Напряжённую тишину, прервал голос князя:
— Гражданка Коллонтай, вы арестованы!
— По чьему распоряжению? — спокойно спросила Александра. — Я член Исполнительного комитета Совета рабочих и солдатских депутатов. Или в России переворот? Опять монархия?
— Что вы! Ваш арест по распоряжению Временного правительства.
— Прошу показать мне приказ.
Князь сложил бумагу так, чтобы Александра увидела подпись Керенского.
— В таком случае прикажите, чтобы из вагона сюда внесли мои вещи, а то ещё пропадут.
— Разумеется! Поручик, распорядитесь.
Напряжение сразу спало. Офицеры зашевелились, засуетились.
В комнату привели Зою.
— А ты-то мне расхваливала новую Россию. Что же тут нового? — сказала она, вызывающе глядя на князя. — Даже очень старо и очень знакомо. Всё как подобает старой матушке-России, только жандармы в другой форме.
— Гражданка Шадурская! Прошу не издеваться! — оборвал её грозный статный князь.
— Да не хотите ли вы, чтоб мы устроили вам истерику?
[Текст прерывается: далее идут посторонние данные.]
(* ===== verification/Revert.v ===== *)
(** * Transactions and revert reasons (tools/pkg/fccutils/revert.go, diag.go,
    tools/pkg/support/support.go)

    What the tools read from a failed call: the data of the RPC error, the
    decoded reason, the custom error of an ABI that has the selector; and the
    wait for a transaction with the replay of one that failed. *)

From S2P Require Import Prelude GoStd GoEth Bundle.

(** [errors.Errorf(pre + "%s", err)] of github.com/pkg/errors: the text only,
    nothing to unwrap. *)
Definition Errorf (pre : string) (e : error) : error := Plain (pre +:+ Error e).
Definition on_err {W A} (pre : string) (m : M W A) : M W A :=
  on_error m (fun e => lift (Err (Errorf pre e))) mret.

(** One entry of [abi.ABI.Errors]: the name, the topic, and the text that
    [%v] gives for the values [Unpack] reads from a revert payload. *)
Record AbiError := mkAbiError {
  ae_Name : string;
  ae_ID : bytes;
  ae_Unpack : bytes -> option string;
}.

(** [abi.UnpackRevert] and [common.FromHex]. *)
Class RevertCodec := {
  abi_UnpackRevert : bytes -> option string;
  common_FromHex : string -> bytes;
}.

(** A transaction and its receipt, the parts the tools read. *)
Record Transaction := mkTx {
  tx_Hash : bytes;
  tx_To : option bytes;
  tx_Gas : Z;
  tx_GasPrice : bigint;
  tx_Value : bigint;
  tx_Data : bytes;
}.

Record Log := mkLog { log_Topics : list bytes; log_Data : bytes }.

Record Receipt := mkReceipt { rc_Status : Z; rc_Logs : list Log; rc_TxHash : bytes }.

(** The client's transaction calls and the signer of a transaction. *)
Class TxClient (W : Type) := {
  WaitMined : ctx -> Transaction -> M W Receipt;
  TransactionByHash : bytes -> M W Transaction;
  types_Sender : Transaction -> result bytes;
}.

Section Revert.
Context {RC : RevertCodec}.

Definition decodeRevertHex (hexStr : string) : string :=
  let hexStr := TrimPrefix hexStr "0x" in
  match hex_decode hexStr with
  | None => ""
  | Some decoded =>
    if llen decoded <? 4 then "" else
    match abi_UnpackRevert decoded with
    | Some reason => reason
    | None => "0x" +:+ hexStr
    end
  end.

(** [None] is the nil error. *)
Definition DecodeRevertReason (err : option error) : string :=
  match err with
  | None => ""
  | Some err =>
    match errors_As_data err with
    | Some (DataString hexStr) => decodeRevertHex hexStr
    | _ => ""
    end
  end.

(** [errs] are the entries of the map, in the order the range visits them. *)
Fixpoint match_selector (errs : list AbiError) (data : bytes) : string :=
  match errs with
  | [] => ""
  | e :: errs =>
    if negb (bool_decide (take 4 (ae_ID e) = take 4 data)) then match_selector errs data else
    match ae_Unpack e data with
    | Some argStr =>
      if negb (String.eqb argStr "[]") && negb (String.eqb argStr "<nil>") then ae_Name e +:+ argStr else ae_Name e
    | None => ae_Name e
    end
  end.

Definition MatchCustomError (errs : list AbiError) (revertHex : string) : string :=
  match hex_decode (TrimPrefix revertHex "0x") with
  | None => ""
  | Some data => if llen data <? 4 then "" else match_selector errs data
  end.

(** ** diag.go *)

Definition ExtractRevertData (err : option error) : bytes :=
  match err with
  | None => []
  | Some err =>
    match errors_As_data err with
    | Some (DataString d) => common_FromHex d
    | Some (DataBytes d) => d
    | _ => []
    end
  end.

(** ** support.go *)

Definition decodeRevertFromError (err : error) : string :=
  match errors_As_data err with
  | Some (DataString hexStr) =>
    match hex_decode (TrimPrefix hexStr "0x") with
    | Some decoded => match abi_UnpackRevert decoded with Some reason => reason | None => "" end
    | None => ""
    end
  | _ => ""
  end.

Context {W : Type} {EC : EthClient W} {TC : TxClient W}.

Definition SimulateAndDecodeRevert (from to : bytes) (value : bigint) (data : bytes) : M W string :=
  result <?- CallContract [] (mkCallMsg from (Some to) 0 None value data) None
    onerr err =>
      (let reason := DecodeRevertReason (Some err) in
       mret (if negb (String.eqb reason "") then reason else Error err));
  if 4 <=? llen result then mret (decodeRevertHex (hex_encode result)) else mret "".

Definition getFailingMessage (hash : bytes) : M W string :=
  tx <?- TransactionByHash hash onerr err => lift (Err (Errorf "" err));
  from <?- lift (types_Sender tx) onerr err => lift (Err (Errorf "" err));
  res <?- CallContract [] (mkCallMsg from (tx_To tx) (tx_Gas tx) (tx_GasPrice tx) (tx_Value tx) (tx_Data tx)) None
    onerr err =>
      (let reason := decodeRevertFromError err in
       mret (if negb (String.eqb reason "") then reason else Error err));
  match abi_UnpackRevert res with
  | Some reason => mret reason
  | None => if 0 <? llen res then mret ("0x" +:+ hex_encode res) else mret "unknown revert reason"
  end.

Definition CheckTx (tx : Transaction) : M W Receipt :=
  receipt <?- WaitMined [120000] tx
    onerr err => lift (Err (Errorf ("transaction not mined within 2 minutes (tx: 0x" +:+ hex_encode (tx_Hash tx) +:+ "): ") err));
  if rc_Status receipt =? 0 then
    reason <?- getFailingMessage (tx_Hash tx) onerr err => lift (Err err);
    lift (Err (Plain ("error: Transaction fail: " +:+ reason)))
  else mret receipt.

(** ** Lemmas *)

Lemma CheckTx_ok tx w r w' :
  CheckTx tx w = (Ok r, w') -> WaitMined [120000] tx w = (Ok r, w') /\ rc_Status r <> 0.
Proof. unfold CheckTx. intros H. run_in H. to_prop. auto. Qed.
End Revert.
Lemma RegisterNode_tracked w r d' w' :
  RegisterNode s teeInfo hostURL ftdcTeeURL ftdcTee command iid path (d, w) = (r, (d', w')) ->
  match r with Ok _ => d' = delete path d | _ => failed_run w r d' end.
Proof.
  unfold RegisterNode. intros [([teeID proxyID] & x & Hids & H)|(q & Hids & Hq & He)]%bind_ends;
    apply lift_eq in Hids as [Hids Hx].
  2:{ injection Hx as <- <-. assert (failed_run w r d) as Hf by (left; split; [done|]; left; by rewrite Hids).
      by destruct He as [(e & -> & _)|(p & -> & _)]. }
  subst x. symmetry in Hids.
  apply bind_ends in H as [(st0 & [d1 w1] & Hl & H)|(q & Hl & Hq & He)]; pose proof Hl as Hl'; apply loadState_eq in Hl as [Hd Hst];
    try exact Hnf; simpl in Hd; subst.
  2:{ assert (failed_run w r d) as Hf by (left; split; [done|]; right; by rewrite Hl').
      by destruct He as [(e & -> & _)|(p & -> & _)]. }
  specialize (Hst _ eq_refl). assert (fst (loadState path (d, w)) = Ok st0) as Hload by by rewrite Hl'.
  eapply stage_r; [done..| |exact H]. intros st1 id1 d2 w2 Ht1 H1.
  eapply stage_R; [done..|exact Ht1| |exact H1]. intros st2 id2 d3 w3 Ht2 H2.
  eapply stage_a; [done..|exact Ht2| |exact H2]. intros st3 id3 d4 w4 Ht3 H3.
  eapply stage_p; [done..|exact Ht3|exact H3].
Qed.
End progress.

(** ** Resuming repeats no transaction *)

(** Two managers that differ at most in the transactions of the steps that
    [st] records as completed. *)
Record same_manager {W} (st : registrationState) (M1 M2 : TeeManager W) : Prop := {
  sm_transactor : NewKeyedTransactor (TeeManager := M1) = NewKeyedTransactor (TeeManager := M2);
  sm_get : GetTeeMachine (TeeManager := M1) = GetTeeMachine (TeeManager := M2);
  sm_abi : register_abi (TeeManager := M1) = register_abi (TeeManager := M2);
  sm_pack : register_pack (TeeManager := M1) = register_pack (TeeManager := M2);
  sm_abis : availability_abis (TeeManager := M1) = availability_abis (TeeManager := M2);
  sm_apack : availability_pack (TeeManager := M1) = availability_pack (TeeManager := M2);
  sm_production : ToProduction_tx (TeeManager := M1) = ToProduction_tx (TeeManager := M2);
  sm_epoch : GetCurrentRewardEpochId (TeeManager := M1) = GetCurrentRewardEpochId (TeeManager := M2);
  sm_challenge : ParseTeeAttestationRequested (TeeManager := M1) = ParseTeeAttestationRequested (TeeManager := M2);
  sm_sent : ParseTeeInstructionsSent (TeeManager := M1) = ParseTeeInstructionsSent (TeeManager := M2);
  sm_vrs : TransformSignatureRSVtoVRS (TeeManager := M1) = TransformSignatureRSVtoVRS (TeeManager := M2);
  sm_prove : Unmarshal_ProveResponse (TeeManager := M1) = Unmarshal_ProveResponse (TeeManager := M2);
  sm_header : fdc_DecodeResponse (TeeManager := M1) = fdc_DecodeResponse (TeeManager := M2);
  sm_request : DecodeFTDCTeeAvailabilityCheckRequest (TeeManager := M1)
             = DecodeFTDCTeeAvailabilityCheckRequest (TeeManager := M2);
  sm_response : DecodeFTDCTeeAvailabilityCheckResponse (TeeManager := M1)
              = DecodeFTDCTeeAvailabilityCheckResponse (TeeManager := M2);
  sm_state : Unmarshal_registrationState (TeeManager := M1) = Unmarshal_registrationState (TeeManager := M2);
  sm_register : Contains (CompletedSteps st) "r" = false -> Register (TeeManager := M1) = Register (TeeManager := M2);
  sm_attest : Contains (CompletedSteps st) "r" = false \/ Contains (CompletedSteps st) "R" = false ->
    RequestTeeAttestation_tx (TeeManager := M1) = RequestTeeAttestation_tx (TeeManager := M2);
  sm_availability : Contains (CompletedSteps st) "a" = false ->
    RequestAvailabilityCheckAttestation (TeeManager := M1) = RequestAvailabilityCheckAttestation (TeeManager := M2);
}.

Section resume.
Context {GE : GoEthereum} {RC : RevertCodec} {TL : TeeLib} {W : Type} {EC : EthClient W} {TC : TxClient W}
  {TH : TeeHttp W} {DF : DiskFaults W} (M1 M2 : TeeManager W).
Context (st0 : registrationState) (Hsame : same_manager st0 M1 M2).

Lemma RequestTeeAttestation_same s teeID :
  Contains (CompletedSteps st0) "r" = false \/ Contains (CompletedSteps st0) "R" = false ->
  RequestTeeAttestation (TM := M1) s teeID = RequestTeeAttestation (TM := M2) s teeID.
Proof.
  intros H. unfold RequestTeeAttestation, NewTransactor.
  by rewrite (sm_attest _ _ _ Hsame H), (sm_transactor _ _ _ Hsame), (sm_sent _ _ _ Hsame).
Qed.

Lemma pre_register_same s teeInfo hostURL teeID proxyID :
  Contains (CompletedSteps st0) "r" = false ->
  pre_register (TM := M1) s teeInfo hostURL teeID proxyID = pre_register (TM := M2) s teeInfo hostURL teeID proxyID.
Proof.
  intros H. unfold pre_register, PreRegistration, register_revert_reason, NewTransactor.
  by rewrite (RequestTeeAttestation_same _ _ (or_introl H)), (sm_register _ _ _ Hsame H), (sm_transactor _ _ _ Hsame),
    (sm_sent _ _ _ Hsame), (sm_challenge _ _ _ Hsame), (sm_vrs _ _ _ Hsame), (sm_abi _ _ _ Hsame),
    (sm_pack _ _ _ Hsame), (sm_get _ _ _ Hsame).
Qed.

Lemma RequestFTDC_same s teeID ftdcTee attestID :
  Contains (CompletedSteps st0) "a" = false ->
  RequestFTDCAvailabilityCheck (TM := M1) s teeID ftdcTee attestID
  = RequestFTDCAvailabilityCheck (TM := M2) s teeID ftdcTee attestID.
Proof.
  intros H. unfold RequestFTDCAvailabilityCheck, diagAvailabilityCheckRevert, NewTransactor.
  by rewrite (sm_availability _ _ _ Hsame H), (sm_transactor _ _ _ Hsame), (sm_sent _ _ _ Hsame),
    (sm_abis _ _ _ Hsame), (sm_apack _ _ _ Hsame).
Qed.

Lemma promotion_same s url id : promotion_step (TM := M1) s url id = promotion_step (TM := M2) s url id.
Proof.
  unfold promotion_step, GetFTDCAvailabilityCheckResult, ToProduction, NewTransactor.
  by rewrite (sm_prove _ _ _ Hsame), (sm_header _ _ _ Hsame), (sm_request _ _ _ Hsame), (sm_response _ _ _ Hsame),
    (sm_transactor _ _ _ Hsame), (sm_production _ _ _ Hsame), (sm_get _ _ _ Hsame).
Qed.

Lemma attest_step_same step path req1 req2 st w :
  (Contains (CompletedSteps st) step = false -> req1 = req2) ->
  attest_step (W := W) step path req1 st w = attest_step step path req2 st w.
Proof. unfold attest_step. destruct (Contains _ step); intros H; [done|]. by rewrite H. Qed.

Lemma availability_step_same s url path teeID ftdcTee attestID st w :
  (Contains (CompletedSteps st) "a" = false -> Contains (CompletedSteps st0) "a" = false) ->
  availability_step (TM := M1) s url path teeID ftdcTee attestID st w
  = availability_step (TM := M2) s url path teeID ftdcTee attestID st w.
Proof.
  unfold availability_step. destruct (Contains _ "a"); intros H; [done|].
  by rewrite (RequestFTDC_same _ _ _ _ (H eq_refl)), (sm_epoch _ _ _ Hsame).
Qed.

(** Completing a step forgets none. *)
Lemma attest_step_keeps step path req st w st' id s' c :
  attest_step (W := W) step path req st w = (Ok (st', id), s') ->
  Contains (CompletedSteps st') (letter c) = false -> Contains (CompletedSteps st) (letter c) = false.
Proof.
  unfold attest_step. destruct (Contains (CompletedSteps st) step) eqn:E; intros H Hc.
  - by apply M_bind_Ok in H as (x & w1 & [[= ->] _]%mret_eq & (u & w2 & _ & [[= -> ->] _]%mret_eq)%M_bind_Ok).
  - apply M_bind_Ok in H as (x & w1 & (i & w2 & _ & (u & w3 & _ & [[= ->] _]%mret_eq)%M_bind_Ok)%M_bind_Ok &
      (u' & w4 & _ & [[= -> ->] _]%mret_eq)%M_bind_Ok).
    cbn in Hc. rewrite Contains_letter_app in Hc. by apply orb_false_iff in Hc as [? _].
Qed.
End resume.
(* ===== verification/Commands.v ===== *)
(** * The commands of the deployment tools (tools/cmd)

    run-test, deploy-contract, deploy-workproof-escrow, register-extension,
    set-workproof-extension-id, allow-tee-version, register-tee and
    set-governance, over the values of their flags. A fatal error is the [Err]
    of the run; the value is the line printed for scripts. *)

From S2P Require Import Prelude GoStd GoEth Bundle NetStd Encoding Checks Revert TeeCalls Registration ExtensionSetup Instructions.

(** The JSON answers of the sample extension, and the calls of the commands
    that no package wraps. *)
Class CommandEnv (W : Type) := {
  Unmarshal_sayHelloResponse : bytes -> result (string * Z);
  Unmarshal_sayGoodbyeResponse : bytes -> result (string * Z);
  write_address_file : string -> string -> W -> W;
  IsCodeHashPlatformSupported : bigint -> bytes -> bytes -> M W bool;
}.

Definition defaultProtocolFeeBps : Z := 100.

(** [sayHelloResponse] and [sayGoodbyeResponse]. *)
Record TestResponse := mkTestResponse { tr_Text : string; tr_Number : Z }.

Section Commands.
Context {GE : GoEthereum} {RC : RevertCodec} {TL : TeeLib} {W : Type} {EC : EthClient W} {TC : TxClient W}
  {TH : TeeHttp W} {TM : TeeManager W} {HO : Host W} {SE : SupportEnv W} {SB : SenderBindings W}
  {ER : ExtensionRegistry W} {CE : CommandEnv W}.

(** ** run-test *)

(** What both checks of a result share: [decode] reads the response, and the
    two names are those of its fields. *)
Definition check_result (text number : string) (decode : bytes -> result (string * Z)) (ar : ActionResponse)
  : result unit :=
  fail_if (ar_Status ar =? 0) (Plain ("instruction processing failed: " +:+ ar_Log ar)) ;;
  fail_if (ar_Status ar =? 2) (Plain "instruction still pending after polling, expected completed") ;;
  fail_if (llen (ar_Data ar) =? 0) (Plain "expected response data but got none") ;;
  r ← match decode (ar_Data ar) with Err e => Err (Errorf "failed to unmarshal response: " e) | r => r end;
  let '(t, n) := r in
  let resp := mkTestResponse t n in
  fail_if (String.eqb (tr_Text resp) "") (Plain ("expected non-empty " +:+ text)) ;;
  fail_if (tr_Number resp <? 1) (Plain ("expected " +:+ number +:+ " >= 1, got " +:+ pretty (tr_Number resp))).

Definition verifyHelloResult (proxyURL : string) (instructionId : bytes) : M W unit :=
  ar ← ActionResult proxyURL instructionId;
  lift (check_result "Greeting" "GreetingNumber" (Unmarshal_sayHelloResponse (W := W)) ar).

Definition verifyGoodbyeResult (proxyURL : string) (instructionId : bytes) : M W unit :=
  ar ← ActionResult proxyURL instructionId;
  lift (check_result "Farewell" "FarewellNumber" (Unmarshal_sayGoodbyeResponse (W := W)) ar).

(** An extension id that is set already is no failure. *)
Definition already_set (err : error) : bool :=
  Contains (Error err) "already set" || Contains (Error err) "Extension ID already set".

Definition test_payload : bytes := bytes_of_string (Json.json_object [("name", Json.json_string "World")]).

Definition run_test (af cf proxyURL instructionSender : string) : M W unit :=
  let sender := HexToAddress instructionSender in
  s ← DefaultSupport af cf;
  on_error (SetExtensionId s sender)
    (fun err => if already_set err then mret tt
                else lift (Err (Errorf ("setExtensionId failed — is the extension registered? " +:+
                       "Check that pre-build.sh completed successfully. Error: ") err))) mret ;;
  hello ← SendSayHello s sender test_payload;
  Sleep 5000 ;;
  verifyHelloResult proxyURL (fst hello) ;;
  goodbye ← SendSayGoodbye s sender "World" "heading out";
  Sleep 5000 ;;
  verifyGoodbyeResult proxyURL (fst goodbye).

(** ** deploy-contract and deploy-workproof-escrow *)

Definition preflight (s : Support) : M W unit :=
  lift (AddressNotZero (FlareTeeManager s) "FlareTeeManager") ;;
  AddressHasCode true (FlareTeeManager s) "FlareTeeManager".

Definition funded (s : Support) : M W unit := KeyHasFunds true (PubkeyToAddress (Prv s)) MinDeployBalance.

(** The output: the file, when asked for, and the line for scripts. *)
Definition report_address (outFile : string) (address : bytes) : M W (option string) :=
  (if nonempty outFile then total (fun w => (tt, write_address_file outFile (Address_Hex address) w)) else mret tt) ;;
  mret (Some (Address_Hex address)).

Definition deploy_contract_cmd (af cf outFile : string) (preflightOnly : bool) : M W (option string) :=
  s ← DefaultSupport af cf;
  preflight s ;;
  funded s ;;
  if preflightOnly then mret None else
  address ← DeployInstructionSender s;
  report_address outFile address.

Definition resolveTreasury : M W bytes :=
  raw ← Getenv "WORKPROOF_TREASURY";
  if String.eqb raw "" then lift (Err (Plain "WORKPROOF_TREASURY is not set -- refusing to default the fee-sink address"))
  else mret (HexToAddress raw).

Definition resolveProtocolFeeBps : M W Z :=
  raw ← Getenv "WORKPROOF_PROTOCOL_FEE_BPS";
  if String.eqb raw "" then mret defaultProtocolFeeBps else
  match ParseUint 16 raw with
  | Some v => mret v
  | None => lift (Err (Plain ("WORKPROOF_PROTOCOL_FEE_BPS is not a valid uint16: " +:+ raw)))
  end.

Definition deploy_escrow_cmd (af cf outFile : string) (preflightOnly : bool) : M W (option string) :=
  s ← DefaultSupport af cf;
  treasury ← resolveTreasury;
  protocolFeeBps ← resolveProtocolFeeBps;
  preflight s ;;
  lift (AddressNotZero treasury "Treasury") ;;
  funded s ;;
  if preflightOnly then mret None else
  address ← DeployWorkProofEscrow s treasury protocolFeeBps;
  report_address outFile address.

(** ** register-extension and set-workproof-extension-id *)

(** ["0x%064x"] of an extension id, a uint256 of the registry. *)
Definition id_hex (id : bigint) : string :=
  match id with Some n => "0x" +:+ hex_encode (be_bytes 32 n) | None => "0x<nil>" end.

Definition register_extension_cmd (af cf instructionSender : string) : M W string :=
  if String.eqb instructionSender "" then lift (Err (Plain "--instructionSender flag is required")) else
  s ← DefaultSupport af cf;
  let address := HexToAddress instructionSender in
  AddressHasCode true address "InstructionSender" ;;
  extensionID ← SetupExtension s address zero_address;
  mret (id_hex extensionID).

Definition set_escrow_extension_cmd (af cf escrow : string) : M W unit :=
  if String.eqb escrow "" then lift (Err (Plain "--escrow flag is required")) else
  s ← DefaultSupport af cf;
  let address := HexToAddress escrow in
  AddressHasCode true address "WorkProofEscrow" ;;
  SetWorkProofEscrowExtensionId s address.

(** ** The owner's key, allow-tee-version and set-governance *)

Definition owner_key (s : Support) : M W bytes :=
  privKeyString ← Getenv "EXTENSION_OWNER_KEY";
  if String.eqb privKeyString "" then mret (Prv s)
  else lift (crypto_HexToECDSA (W := W) (strip_0x privKeyString)).

Definition allow_tee_version_cmd (af cf proxyURL version : string) : M W unit :=
  s ← DefaultSupport af cf;
  teeInfo ← TeeInfo proxyURL;
  privKey ← owner_key s;
  _ids ← lift (TeeProxyId teeInfo);
  let md := MachineData_ teeInfo in
  let extensionID := Some (be_value (md_ExtensionID md)) in
  supported ← IsCodeHashPlatformSupported extensionID (md_CodeHash md) (md_Platform md);
  if supported : bool then mret tt else
  on_error (AddTeeVersion s privKey extensionID (md_CodeHash md) (md_Platform md) version)
    (fun err => if Contains (Error err) "VersionAlreadyExists" then mret tt else lift (Err err)) mret.

(** set-governance trims both prefixes, one after the other. *)
Definition governance_key (s : Support) : M W bytes :=
  privKeyString ← Getenv "EXTENSION_OWNER_KEY";
  if String.eqb privKeyString "" then mret (Prv s)
  else lift (crypto_HexToECDSA (W := W) (TrimPrefix (TrimPrefix privKeyString "0x") "0X")).

(** The signer when GOVERNANCE_SIGNERS names none. *)
Definition default_signer (privKey : bytes) : M W bytes :=
  io ← Getenv "INITIAL_OWNER";
  let io := TrimSpace io in
  mret (if nonempty io then HexToAddress io else PubkeyToAddress privKey).

Definition set_governance_cmd (af cf proxyURL : string) : M W unit :=
  s ← DefaultSupport af cf;
  privKey ← governance_key s;
  defaultSigner ← default_signer privKey;
  teeInfo ← TeeInfo proxyURL;
  let extensionID := Some (be_value (md_ExtensionID (MachineData_ teeInfo))) in
  signers ← Getenv "GOVERNANCE_SIGNERS";
  threshold ← Getenv "GOVERNANCE_THRESHOLD";
  SetTeeGovernance privKey extensionID (parseSigners signers defaultSigner) (parseThreshold threshold).

(** ** register-tee *)

Context {DF : DiskFaults W}.

Definition register_tee_cmd (af cf proxyURL hostURL ftdcURL instructionID command stateFile : string)
    (resume : bool) : M (disk * W) unit :=
  (if resume then mret tt else Remove stateFile) ;;
  s ← zoom_snd (DefaultSupport af cf);
  teeInfo ← zoom_snd (TeeInfo proxyURL);
  _ids ← lift (TeeProxyId teeInfo);
  ftdc ← zoom_snd (GetTeeProxyID ftdcURL);
  simulated ← zoom_snd (Getenv "SIMULATED_TEE");
  _cp ← lift (GetCodeHashAndPlatform (String.eqb simulated "true") teeInfo);
  let hostURL := if String.eqb hostURL "" then proxyURL else hostURL in
  RegisterNode s teeInfo hostURL ftdcURL (fst ftdc) command instructionID stateFile.
End Commands.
Дайте нам по крайней мере хоть посмеяться!
Под охраной Александру и Зою повели в специальный, прицепленный в конце поезда вагон.
Из кучки местных жителей на перроне неслись крики: «Немецкие шпионки, большевички, предатели России!»
Конвоируемых догнал тучный человек с салфеткой под мышкой — содержатель вагона-ресторана.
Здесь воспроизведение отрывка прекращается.